─── Input data ───

(** ** The scrub *)

(** What [apply_privacy] may change. *)
Definition erase_personal (req : BidRequest) : BidRequest :=
  on_user (set_user_geo None) (eu_scrub_user true (eu_scrub_device true req)).
Definition shares_device_ids (req : BidRequest) : Prop :=
  match req_device req with
  | Some d => is_Some (dev_ifa d) ∨ is_Some (dev_ip d) ∨ is_Some (dev_ipv6 d) ∨
      is_Some (dev_didsha1 d) ∨ is_Some (dev_didmd5 d) ∨ is_Some (dev_dpidsha1 d) ∨
      is_Some (dev_dpidmd5 d) ∨ is_Some (dev_macsha1 d) ∨ is_Some (dev_macmd5 d)
  | None => False
  end.
Definition shares_user_ids (req : BidRequest) : Prop :=
  match req_user req with
  | Some u => is_Some (user_id u) ∨ is_Some (user_buyeruid u) ∨ is_Some (user_eids u)
  | None => False
  end.
Definition shares_demographics (req : BidRequest) : Prop :=
  match req_user req with
  | Some u => is_Some (user_yob u) ∨ is_Some (user_gender u)
  | None => False
  end.
(** A scrub of the device and one of the user. *)
Definition scrubbed (f : Device → Device) (g : User → User) (req : BidRequest) : BidRequest :=
  set_req_device (f <$> req_device req) (set_req_user (g <$> req_user req) req).
Lemma scrubbed_id req : scrubbed id id req = req.
Proof. by destruct req as [? ? ? ? ? [d|] [u|] ? ? ? ? ? ? ? ? ? ? ? ? ? ? ? ? ?]. Qed.
Lemma on_device_scrubbed h f g req : on_device h (scrubbed f g req) = scrubbed (h ∘ f) g req.
Proof. by destruct req as [? ? ? ? ? [d|] [u|] ? ? ? ? ? ? ? ? ? ? ? ? ? ? ? ? ?]. Qed.
Lemma on_user_scrubbed h f g req : on_user h (scrubbed f g req) = scrubbed f (h ∘ g) req.
Proof. by destruct req as [? ? ? ? ? [d|] [u|] ? ? ? ? ? ? ? ? ? ? ? ? ? ? ? ? ?]. Qed.
Lemma scrubbed_ext f f' g g' req : (∀ d, f d = f' d) → (∀ u, g u = g' u) →
  scrubbed f g req = scrubbed f' g' req.
Proof.
  intros Hf Hg. unfold scrubbed. by destruct (req_device req), (req_user req); cbn; rewrite ?Hf, ?Hg.
Qed.
Ltac by_signal e is_amp :=
  unfold apply_privacy, erase_personal, eu_scrub_device, eu_scrub_user, eu_scrub_geo_precision;
  destruct (pen_coppa e), (pen_gdpr_applies e && no_consent e), (pen_ccpa e), (pen_lmt e), is_amp;
  repeat first [rewrite on_device_scrubbed | rewrite on_user_scrubbed].

(** What is scrubbed under each signal, that nothing else is touched, and that
    without a signal nothing is. *)
Lemma apply_privacy_spec req e is_amp :
  let out := apply_privacy req e is_amp in
  let gdpr := pen_gdpr_applies e && no_consent e in
  erase_personal out = erase_personal req ∧
  (pen_coppa e || gdpr || pen_lmt e = true → ¬ shares_device_ids out) ∧
  (pen_coppa e || gdpr = true → ¬ shares_user_ids out) ∧
  (pen_coppa e || gdpr || pen_ccpa e = true → ¬ shares_demographics out) ∧
  (pen_coppa e || gdpr || pen_ccpa e || pen_lmt e = false → out = req).
Proof.
  cbn zeta. rewrite <-(scrubbed_id req).
  assert (HN : ∀ A, ¬ is_Some (@None A)) by (intros A [? [=]]).
  split; [|split; [|split; [|split]]].
  - by_signal e is_amp; apply scrubbed_ext; intros []; cbv -[fmap option_fmap truncate_geo]; reflexivity.
  - unfold shares_device_ids. by_signal e is_amp; (intros [=] || intros _); unfold scrubbed; cbn;
      destruct (req_device req); cbn; naive_solver.
  - unfold shares_user_ids. by_signal e is_amp; (intros [=] || intros _); unfold scrubbed; cbn;
      destruct (req_user req); cbn; naive_solver.
  - unfold shares_demographics. by_signal e is_amp; (intros [=] || intros _); unfold scrubbed; cbn;
      destruct (req_user req); cbn; naive_solver.
  - by_signal e is_amp; (intros [=] || intros _); reflexivity.
Qed.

───

How to complete this task
Go line by line through the material above and return each one that includes "reflexivity".

Output of the task
  - by_signal e is_amp; apply scrubbed_ext; intros []; cbv -[fmap option_fmap truncate_geo]; reflexivity.
  - by_signal e is_amp; (intros [=] || intros _); reflexivity.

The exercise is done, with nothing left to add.